(Work to be completed) Lines that include the word "notifications" should be copied from the listing that follows.
════════════════
(** * MLIT ingestion pipeline: a shallow embedding of [dbutils/ingest_data.py]

    The development models the record transformer, the content hash, the
    idempotent loader, the period probe, the harvest loop and the FX fetch
    of the ingestion script, and states the properties of the design
    document against that model.

    Conventions.
    - A Python [str] is represented by its UTF-8 text (a [string] of bytes);
      [len] and slicing count code points.  A [str] that holds a lone
      surrogate has no UTF-8 text and is outside the model: encoding it,
      as the content hash does with its key string, raises
      [UnicodeEncodeError].
    - The character classes and the number parsers are those of CPython
      3.11: [str.isdigit], [str.strip], [int] and [float] know the digits
      and blanks of every script (Unicode 14.0), and [int] converts at most
      4300 digits.
    - A Python [float] is an IEEE binary64 value ([spec_float] with
      precision 53 and maximal exponent 1024).
    - Raw field values are the JSON scalars [null], booleans, integers and
      strings; a JSON number with a fraction or an exponent (a Python
      [float]) is outside the model.
    - An exception is a value of [exn]; a computation that may raise
      returns [res].
    - The database is a record of tables; a conflict target is the key of
      its table, and no other constraint is modelled.
    - The two upstream services are oracles, and time is logical: a
      request and a pause are events of a trace. *)

From Stdlib Require Import ZArith List Ascii String Bool Lia DecimalString.
From Stdlib Require Import Floats.SpecFloat.
From stdpp Require Import base option list gmap strings.

Local Open Scope string_scope.
Local Open Scope Z_scope.

Set Warnings "-clear-no-such-hyp".

(** ** Exceptions *)

Inductive exn : Type :=
  | TypeError
  | ValueError
  | OverflowError
  | RecursionError
  | ApiError.

Inductive res (A : Type) : Type :=
  | Ok (a : A)
  | Raise (e : exn).

Arguments Ok {A} a.
Arguments Raise {A} e.

Definition res_bind {A B : Type} (m : res A) (k : A -> res B) : res B :=
  match m with
  | Ok a => k a
  | Raise e => Raise e
  end.

Notation "'do' x <- m ; k" := (res_bind m (fun x => k))
  (at level 10, x name, m at level 100, k at level 200).

(** ** Text *)

Module PyStr.

Definition code (c : ascii) : Z := Z.of_N (N_of_ascii c).

(** *** Characters

    A byte that is not a continuation byte opens a character, which takes
    the continuation bytes after it. *)

Definition is_continuation (c : ascii) : bool :=
  (128 <=? code c) && (code c <=? 191).

Definition opens_with_continuation (s : string) : bool :=
  match s with
  | String c _ => is_continuation c
  | EmptyString => false
  end.

(** The characters of a text, each as the bytes that encode it. *)
Fixpoint chars (s : string) : list string :=
  match s with
  | String c rest =>
      match chars rest with
      | ch :: more =>
          if opens_with_continuation rest then String c ch :: more
          else String c EmptyString :: ch :: more
      | [] => [String c EmptyString]
      end
  | EmptyString => []
  end.

(** [''.join(parts)] *)
Fixpoint cat (parts : list string) : string :=
  match parts with
  | p :: rest => p ++ cat rest
  | [] => EmptyString
  end.

Definition tail_bits (c : ascii) : Z := code c - 128.
(** X25. [predictCycleLength] always answers between 21 and 35 days; it
    answers 28 for a history of fewer than 3 cycles; and for a longer
    history whose cycles all lie between [a] and [b] days, within 21 to
    35, the answer lies between [a] and [b]. *)
Theorem predictCycleLength_bounds (history : list Z) :
  21 <= Tracker.predictCycleLength history <= 35 /\
  ((length history < 3)%nat -> Tracker.predictCycleLength history = 28) /\
  (forall a b,
     (3 <= length history)%nat -> 21 <= a -> b <= 35 ->
     Forall (fun x => a <= x <= b) history ->
     a <= Tracker.predictCycleLength history <= b).
Proof.
  split; [apply predictCycleLength_range|].
  unfold Tracker.predictCycleLength. split.
  - intros H. now replace (length history <? 3)%nat with true
      by (symmetry; apply Nat.ltb_lt; lia).
  - intros a b Hlen Ha Hb Hall.
    replace (length history <? 3)%nat with false
      by (symmetry; apply Nat.ltb_ge; lia).
    cbv zeta.
    assert (Hne : history <> []) by (destruct history; [simpl in Hlen; lia | discriminate]).
    pose proof (weightSum_pos history Hne) as HW.
    assert (Hr : a <= jsRound (Tracker.weightedSumOf history)
                              (fold_left Z.add (Tracker.weightsOf history) 0) <= b).
    { apply jsRound_between; trivial.
      pose proof (weightedSum_bounds a b history (Tracker.weightsOf history) 0 0
                    (weightsOf_length history) Hall (weightsOf_nonneg history)
                    ltac:(lia)) as Hs.
      unfold Tracker.weightedSumOf. lia. }
    lia.
Qed.

(** The history the tracker starts with predicts 29 days. *)
Lemma predictCycleLength_bounds_witness :
  26 <= Tracker.predictCycleLength [28; 31; 26; 29; 33; 27; 30] <= 33.
Proof.
  apply (proj2 (proj2 (predictCycleLength_bounds [28; 31; 26; 29; 33; 27; 30]))
           26 33).
  - simpl. lia.
  - lia.
  - lia.
  - repeat constructor; lia.
Defined.

Example predictCycleLength_default :
  Tracker.predictCycleLength [28; 31; 26; 29; 33; 27; 30] = 29.
Proof. reflexivity. Qed.

(** X26. [getCyclePhase] never goes back: for any cycle length, a later
    cycle day has the same or a later phase; every day up to 5, zero and
    negative days included, is menstrual; and with a cycle length of 21
    the follicular phase is empty, day 6 being ovulation. *)
Theorem getCyclePhase_monotone (cycleLength d1 d2 : Z) :
  (d1 <= d2 ->
   Tracker.rank (Tracker.getCyclePhase d1 cycleLength) <=
   Tracker.rank (Tracker.getCyclePhase d2 cycleLength)) /\
  (d1 <= 5 -> Tracker.getCyclePhase d1 cycleLength = Tracker.menstrual) /\
  Tracker.getCyclePhase 6 21 = Tracker.ovulation.
Proof.
  split; [|split; [apply getCyclePhase_early | reflexivity]].
  unfold Tracker.getCyclePhase. cbv zeta.
  set (F := jsRound cycleLength 4 - 5).
  - intros Hle.
    destruct (d1 <=? 5) eqn:A1; destruct (d2 <=? 5) eqn:A2;
      destruct (d1 - 5 <=? F) eqn:B1; destruct (d2 - 5 <=? F) eqn:B2;
      destruct (d1 - 5 - F <=? 3) eqn:C1; destruct (d2 - 5 - F <=? 3) eqn:C2;
      simpl; lia.
Qed.

(** Days 9 and 12 of a 28-day cycle. *)
Lemma getCyclePhase_monotone_witness :
  Tracker.rank (Tracker.getCyclePhase 9 28) <=
  Tracker.rank (Tracker.getCyclePhase 12 28).
Proof.
  apply (proj1 (getCyclePhase_monotone 28 9 12)). lia.
Defined.
(** * Modelamiento de celdas 5G: topology, traffic and scoring pipeline

    A shallow embedding of [nr_multi_cell_optimized.cc] (the ns-3 scenario
    driver of the repository) and the properties of its deterministic
    parts: cell layout, traffic-class split, per-UE rate allocation,
    telemetry callbacks and the post-run scoring pass.

    Conventions of the embedding.
    - A C++ [double] is a primitive binary64 [float]; arithmetic and
      comparisons are the IEEE-754 operations of the kernel, related to
      [SpecFloat] by [FloatAxioms].
    - [uint32_t] and [uint64_t] values are [Z] with the wrap-around
      written out ([wrap]).
    - [std::unordered_map] and [std::map] are [gmap]s; [operator[]] reads
      the default-constructed value when the key is absent.
    - Functions of libm ([log10], [cos], [sin]) and of ns-3
      ([Time::GetSeconds], the subtraction of [Time]s) are section
      variables: they are not part of the sources.

    The first part of the file holds the model, module by module in the
    order of the source; the second part holds the proofs. *)

From Stdlib Require Import ZArith Lia List Bool Floats.
From Stdlib Require Uint63.
From stdpp Require Import gmap list sorting.

Set Warnings "-inexact-float".
#[local] Open Scope Z_scope.
(** Property X16.  A value written between two double quotes or two single
    quotes, with no number sign in it, is the text between the quotes, as a
    string: a quoted number or a quoted [true] is not converted. *)
Theorem parseValue_quoted (q : ascii) (s : string) :
  q = Js.dqc \/ q = Js.sqc ->
  Js.includes s "#" = false ->
  ManifestLoader.parseValue (String q (s +++ String q "")) = VStr s.
Proof.
  intros Hq Hs. apply (includes_char "#") in Hs.
  assert (Hq' : q <> "#"%char) by (destruct Hq as [-> | ->]; discriminate).
  assert (Hi : Js.indexOf (String q (s +++ String q "")) "#" = None).
  { unfold Js.indexOf. apply index_char.
    cbn [list_ascii_of_string]. rewrite chars_append. cbn [list_ascii_of_string].
    intros [E|Hin]; [congruence|]. apply in_app_iff in Hin.
    destruct Hin as [Hin|[E|[]]]; [contradiction | congruence]. }
  assert (He : Js.endsWith (String q (s +++ String q "")) (String q "") = true).
  { unfold Js.endsWith. cbn [String.length]. rewrite length_append. cbn [String.length].
    replace (S (String.length s + 1) - 1) with (S (String.length s)) by lia.
    cbn [String.substring Nat.leb andb]. rewrite substring_skip.
    cbn [String.substring]. apply String.eqb_refl. }
  assert (Hsl : Js.slice1m1 (String q (s +++ String q "")) = s).
  { unfold Js.slice1m1. cbn [String.length]. rewrite length_append. cbn [String.length].
    replace (S (String.length s + 1) - 2) with (String.length s) by lia.
    cbn [String.substring]. apply substring0_append. }
  unfold ManifestLoader.parseValue. cbv zeta. rewrite Hi, Hsl.
  unfold Js.startsWith. clear Hi Hsl Hq'.
  destruct Hq as [-> | ->]; cbv delta [Js.dq Js.dqc Js.sqc] in *;
    rewrite !prefix_char, He; reflexivity.
Qed.

Lemma parseValue_quoted_witness :
  ManifestLoader.parseValue "'0.5'" = VStr "0.5".
Proof.
  exact (parseValue_quoted Js.sqc "0.5" (or_intror eq_refl) eq_refl).
Defined.

(** ** The manifest loader: the shape of a parsed manifest *)

Lemma arrayOr_array (x d : any) :
  Value.isArray d = true -> Value.isArray (ManifestLoader.arrayOr x d) = true.
Proof. intros H. unfold ManifestLoader.arrayOr. destruct (Value.isArray x) eqn:E; assumption. Qed.

Lemma normalizeManifest_full (raw : any) :
  exists version name description repository critical low nominal optimal
         w3 w4 w5 wv threshold score approval approvers levels advancement metrics
         directory formats retention artifacts trigger schedule jobs notifications roles,
    ManifestLoader.normalizeManifest raw
    = VObj [("version", version);
            ("project", VObj [("name", name); ("description", description);
                              ("repository", repository)]);
            ("thresholds", VObj [("critical", critical); ("low", low);
                                 ("nominal", nominal); ("optimal", optimal)]);
            ("weights", VObj [("A3_governance", w3); ("A4_architecture", w4);
                              ("A5_implementation", w5); ("validation", wv)]);
            ("diamond_hands", VObj [("threshold", threshold);
                                    ("required_validation_score", score);
                                    ("approval_required", approval);
                                    ("approvers", approvers)]);
            ("thunder_strike", VObj [("validation_levels", levels);
                                     ("required_for_advancement", advancement)]);
            ("metrics", metrics);
            ("evidence", VObj [("output_directory", directory); ("formats", formats);
                               ("retention_days", retention);
                               ("required_artifacts", artifacts)]);
            ("ci", VObj [("trigger_on", trigger); ("schedule", schedule); ("jobs", jobs)]);
            ("notifications", notifications);
            ("roles", roles)]
    /\ forallb Value.truthy
         [version; name; critical; low; nominal; optimal; w3; w4; w5; wv; threshold; score;
          directory; retention; schedule; jobs] = true
    /\ forallb Value.isArray [approvers; levels; advancement; formats; artifacts; trigger]
       = true
    /\ metrics = ManifestLoader.normalizeMetrics
                   (Value.or (Value.optGet raw "metrics") (VObj [])).
Proof.
  unfold ManifestLoader.normalizeManifest.
  repeat plain_literal.
  do 28 eexists. split; [reflexivity|]. split; [|split; [|reflexivity]].
  - cbn [forallb]. rewrite !or_truthy by reflexivity. reflexivity.
  - cbn [forallb]. rewrite !arrayOr_array by reflexivity. reflexivity.
Qed.
(** * citest.service_testing.http_agent

    A shallow embedding of [citest/service_testing/http_agent.py] and the
    properties of its response value, operation statuses, agent and
    operations.

    Python strings are byte strings ([string]); [None] in a slot that
    otherwise holds a string is [option]'s [None]; integers are [Z].
    Calls that touch the network or the logger run in a small
    state-and-exception monad over a [world] that records every request
    handed to [urllib2.urlopen] and every debug line written. *)

From Stdlib Require Import String Ascii ZArith List Bool Lia.
Import ListNotations.
Local Open Scope string_scope.
Local Open Scope Z_scope.

(** ** Python values and exceptions *)

(** The exceptions this module raises or lets through.  [HTTPError]
    carries what the handler reads from it ([e.getcode()], [e.read()]),
    [URLError] carries [str(e)].  [HTTPError] is a subclass of [URLError];
    the handlers of [_send_http_request] test for it first. *)
Inductive exception : Type :=
| TypeError (msg : string)
| IndexError (msg : string)
| AttributeError (msg : string)
| HTTPError (code : Z) (body : string)
| URLError (str_e : string)
| OtherException (name : string).

Inductive result (A : Type) : Type :=
| Ok (a : A)
| Raise (e : exception).
Arguments Ok {A} a.
Arguments Raise {A} e.

(** ** HttpResponseType *)

(** [collections.namedtuple('HttpResponseType', ['retcode', 'output', 'error'])] *)
Record HttpResponseType : Type := mkHttpResponseType {
  retcode : Z;
  output : option string;
  error : option string
}.

(** [HttpResponseType.ok] *)
Definition ok (self : HttpResponseType) : bool :=
  (retcode self >=? 200) && (retcode self <? 300).

(** ** The agent and the values passed where an agent is expected *)

(** The two status classes of the module. *)
Inductive StatusClass : Type :=
| HttpOperationStatus
| SynchronousHttpOperationStatus.

(** [HttpAgent]: [_protocol], [_address] and the private (name-mangled)
    [__status_class]. *)
Record HttpAgent : Type := mkHttpAgent {
  _protocol : string;
  _address : string;
  _HttpAgent__status_class : StatusClass
}.
(** * xontrib-cmd-done: duration prompt field and completion notification

    A shallow embedding of [xontrib/cmd_done.py] and the properties of
    its duration formatter, threshold decision, window-focus probe and
    notification dispatch.

    Conventions of the embedding:
    - Python [int] is [Z]; a timestamp or an interval (an [int] or a
      finite [float]) is an exact rational [Q].  The rounding error of a
      floating-point subtraction is not modelled.
    - Python [str] and [bytes] are both [string] (a list of 8-bit
      characters); a [str] is represented by its UTF-8 encoding.  Case
      mapping and white-space classification cover the ASCII range.
    - A call that can raise returns a [result]; the functions that log,
      spawn a process, or send a notification live in the monad [M],
      which reads the [World] and threads a [State]. *)

From Stdlib Require Import ZArith QArith Qround Qabs String Ascii Lia Lqa.
From Stdlib Require Import Decimal DecimalString DecimalPos DecimalZ.
From stdpp Require Import base option list gmap strings.

Local Open Scope string_scope.
Local Open Scope Z_scope.

(** ** Python values and built-ins *)

Module Py.

(** Exceptions (subclasses of [Exception]) that the modelled code can meet. *)
Inductive exn : Type :=
  | IndexError
  | UnicodeDecodeError
  | CalledProcessError (returncode : Z)
  | FileNotFoundError
  | OtherError (name : string).

Inductive result (A : Type) : Type :=
  | Ok (a : A)
  | Raise (e : exn).
Arguments Ok {A} a.
Arguments Raise {A} e.

(** [str(n)] for an [int]: decimal digits, with a leading minus sign. *)
Definition str (n : Z) : string := NilZero.string_of_int (Z.to_int n).

(** [round(x)] with one argument: the nearest integer, a tie going to the
    even neighbour. *)
Definition round (x : Q) : Z :=
  let f := Qfloor x in
  match (x - inject_Z f ?= 1 # 2)%Q with
  | Lt => f
  | Gt => f + 1
  | Eq => if Z.even f then f else f + 1
  end.
(** * AWS validation rules of kops ([pkg/apis/kops/validation/aws.go])

    A shallow embedding of the provider-specific validation pass for
    clusters and instance groups, together with the properties that its
    specification states about it.

    Go strings are byte strings: they are modelled by [string], whose
    characters are the bytes.  Go's [int], [int32] and [int64] values are
    only compared and printed by this code, never combined arithmetically,
    so they are modelled by [Z].  A pointer that may be [nil] is an
    [option]. *)

From Stdlib Require Import ZArith String Ascii List Bool Lia.
From stdpp Require Import base decidable option list strings gmap pretty.
Local Open Scope string_scope.
Local Open Scope list_scope.
Local Open Scope Z_scope.

(** ** Bytes of a string *)

Definition byte_of (c : ascii) : Z := Z.of_N (N_of_ascii c).

Fixpoint bytes (s : string) : list Z :=
  match s with
  | EmptyString => []
  | String c s' => byte_of c :: bytes s'
  end.

(** [s[lo:hi]], for [lo <= hi <= len(s)]. *)
Definition slice (s : string) (lo hi : nat) : string :=
  String.substring lo (hi - lo) s.

(** ** Package [unicode/utf8] *)

Module utf8.

Definition RuneError : Z := 0xFFFD.

Definition RuneSelf : Z := 0x80.

Definition UTFMax : nat := 4.
(** What [compileFiles] does to the directory before [javac] runs. With
    a list that is not empty it runs the command that makes the
    directory and goes on whether that command failed or not; when the
    command that clears the directory exits with zero, [javac] is the
    third command and starts on the disk these two leave. On a POSIX
    host and with the directory written with its trailing slash, [javac]
    then finds the directory on the disk, holding no entry but those
    whose name starts with a dot, and finds every path the pattern of
    [rm] does not cover where it was. *)
Theorem compileFiles_prepares_directory :
  (forall os_platform shell filePaths outputPath st d1 r1 d2 d3 r3,
     filePaths <> [] ->
     shell (create_command os_platform outputPath) None (disk st) = (d1, r1) ->
     shell (clear_command os_platform outputPath)
       (clear_cwd os_platform outputPath) d1 = (d2, Exit0) ->
     shell (javac_command filePaths outputPath) None d2 = (d3, r3) ->
     sh_log (snd (compileFiles os_platform shell filePaths outputPath st)) =
       sh_log st ++
       [ShCall (create_command os_platform outputPath) None (disk st);
        ShCall (clear_command os_platform outputPath)
          (clear_cwd os_platform outputPath) d1;
        ShCall (javac_command filePaths outputPath) None d2]) /\
  (forall os_platform wd programs filePaths w st,
     is_win32 os_platform = false -> filePaths <> [] -> plain w = true ->
     exists d1 d2,
       sh_log (snd (compileFiles os_platform (posix_shell wd programs)
                      filePaths (w +:+ "/") st)) =
         sh_log st ++
         [ShCall ("mkdir -p " +:+ dq +:+ (w +:+ "/") +:+ dq) None (disk st);
          ShCall ("rm -rf " +:+ dq +:+ (w +:+ "/") +:+ dq +:+ "*") None d1;
          ShCall (javac_command filePaths (w +:+ "/")) None d2] /\
       dir_exists (resolve wd (w +:+ "/")) d2 = true /\
       (forall q name rest,
          q ∈ d2 -> strip_path (resolve wd (w +:+ "/")) q = Some (name :: rest) ->
          hidden name = true) /\
       (forall q, q ∈ disk st ->
          globbed (resolve wd (w +:+ "/")) "" q = false -> q ∈ d2)).
Proof.
  split.
  - intros os_platform shell filePaths outputPath st d1 r1 d2 d3 r3 Hne H1 H2 H3.
    rewrite (compileFiles_unfold _ _ _ _ _ _ _ _ _ _ _ Hne H1 H2 H3). done.
  - intros os_platform wd programs filePaths w st Hwin Hne Hw.
    set (out := w +:+ "/"). assert (plain out = true) as Hout by (by apply plain_trailing).
    set (d1 := mkdir_p (start_of wd out) (split_slash out) (disk st)).
    set (d2 := rm_rf_glob wd out d1).
    assert (posix_shell wd programs (create_command os_platform out) None (disk st)
            = (d1, Exit0)) as H1.
    { unfold posix_shell, create_command. rewrite Hwin, (parse_mkdir _ Hout).
      replace (String.eqb out "") with false by (by destruct w). done. }
    assert (posix_shell wd programs (clear_command os_platform out)
              (clear_cwd os_platform out) d1 = (d2, Exit0)) as H2.
    { unfold posix_shell, clear_command, clear_cwd.
      by rewrite Hwin, (parse_rm _ Hout). }
    destruct (posix_shell wd programs (javac_command filePaths out) None d2)
      as [d3 r3] eqn:H3.
    exists d1, d2. split.
    { rewrite (compileFiles_unfold _ _ _ _ _ _ _ _ _ _ _ Hne H1 H2 H3).
      unfold create_command, clear_command, clear_cwd. by rewrite Hwin. }
    assert (forall q, q ∈ d2 <-> globbed (resolve wd out) "" q = false /\ q ∈ d1)
      as Hd2.
    { intros q. unfold d2, out. rewrite rm_rf_glob_trailing, list_elem_of_filter.
      destruct (globbed _ _ q); simpl; split; intros [? ?]; by split. }
    split; [|split].
    + apply dir_exists_spec.
      assert (dir_exists (resolve wd out) d1 = true) as Hd1
        by (apply mkdir_p_made, split_slash_nonempty).
      apply dir_exists_spec in Hd1 as [?|Hin]; [by left|right].
      apply Hd2. split; [|done]. unfold globbed. by rewrite strip_path_self.
    + intros q name rest [Hg _]%Hd2 Hs.
      destruct (hidden name) eqn:Hh; [done|].
      assert (globbed (resolve wd out) "" q = true) as Hg'
        by (apply globbed_empty_stem; eauto).
      congruence.
    + intros q Hq Hg. apply Hd2. split; [done|]. by apply mkdir_p_incl.
Qed.

(** ** The supervisor and the gateway at work *)

(** Against C1 as the specification words it: [run] is called for
    [Main], then for [A] and for [B] while [Main] runs. When [Main]
    exits it is [A] that is launched, with the request for [B] moved to
    it; [B] is launched in turn when [A] exits. Both requests are
    served, the older one first. *)
Lemma earlier_request_is_launched :
  let st1 :=
    exec "linux" some_pid (posix_shell [] javac_ok)
      [CallRun "/d" "Main"; CallRun "/d" "A"; CallRun "/d" "B";
       ChildExit 0 (Some 0%Z)] (init_state []) in
  let st2 :=
    step "linux" some_pid (posix_shell [] javac_ok) (ChildExit 1 None) st1 in
  currentProcess st1 = Some 1 /\
  child_command <$> heap st1 !! 1 = Some "java A" /\
  child_on_exit <$> heap st1 !! 1 = Some [ClearSlot; RunAgain "/d" "B"] /\
  child_signals <$> heap st1 !! 1 = Some ["SIGINT"] /\
  currentProcess st2 = Some 2 /\
  child_command <$> heap st2 !! 2 = Some "java B" /\
  length (heap st2) = 3.
Proof. vm_compute. repeat split. Qed.
(** * hud: a terminal dashboard for CodePipeline

  A shallow embedding of [src/lib/index.ts]: the status aggregation
  ([colorizedStatus]), one refresh cycle ([fetchPipelines]) seen as a
  machine that consumes the answers of the AWS client and of the rate
  limiter, and the handler of the table's "select item" event.

  Strings are Rocq strings: one [ascii] stands for one UTF-16 code unit
  of the JavaScript string, which is exact on ASCII text. *)

From Stdlib Require Import String Ascii ZArith List Bool Lia.
From stdpp Require Import base option list gmap strings.
Import ListNotations.
Local Open Scope string_scope.

(** ** JavaScript strings *)

Module JsString.

(** The characters appended by [String.prototype.padEnd]: [filler]
    repeated, cut after [k] characters. [cur] is what remains of the
    current copy of [filler]. An empty [filler] pads nothing. *)
Fixpoint fill (k : nat) (cur filler : string) : string :=
  match k with
  | O => ""
  | S k' =>
      match cur with
      | String c rest => String c (fill k' rest filler)
      | EmptyString =>
          match filler with
          | String c rest => String c (fill k' rest filler)
          | EmptyString => ""
          end
      end
  end.

(** [s.padEnd(n, filler)]: [s] itself when it has [n] characters or
    more. *)
Definition padEnd (s : string) (n : nat) (filler : string) : string :=
  s ++ fill (n - String.length s) filler filler.

(** [s.slice(from, to)] for indices within [0 .. ]. *)
Definition slice (s : string) (from to : nat) : string :=
  String.substring from (to - from) s.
════════════════
(Response area)
         directory formats retention artifacts trigger schedule jobs notifications roles,
            ("notifications", notifications);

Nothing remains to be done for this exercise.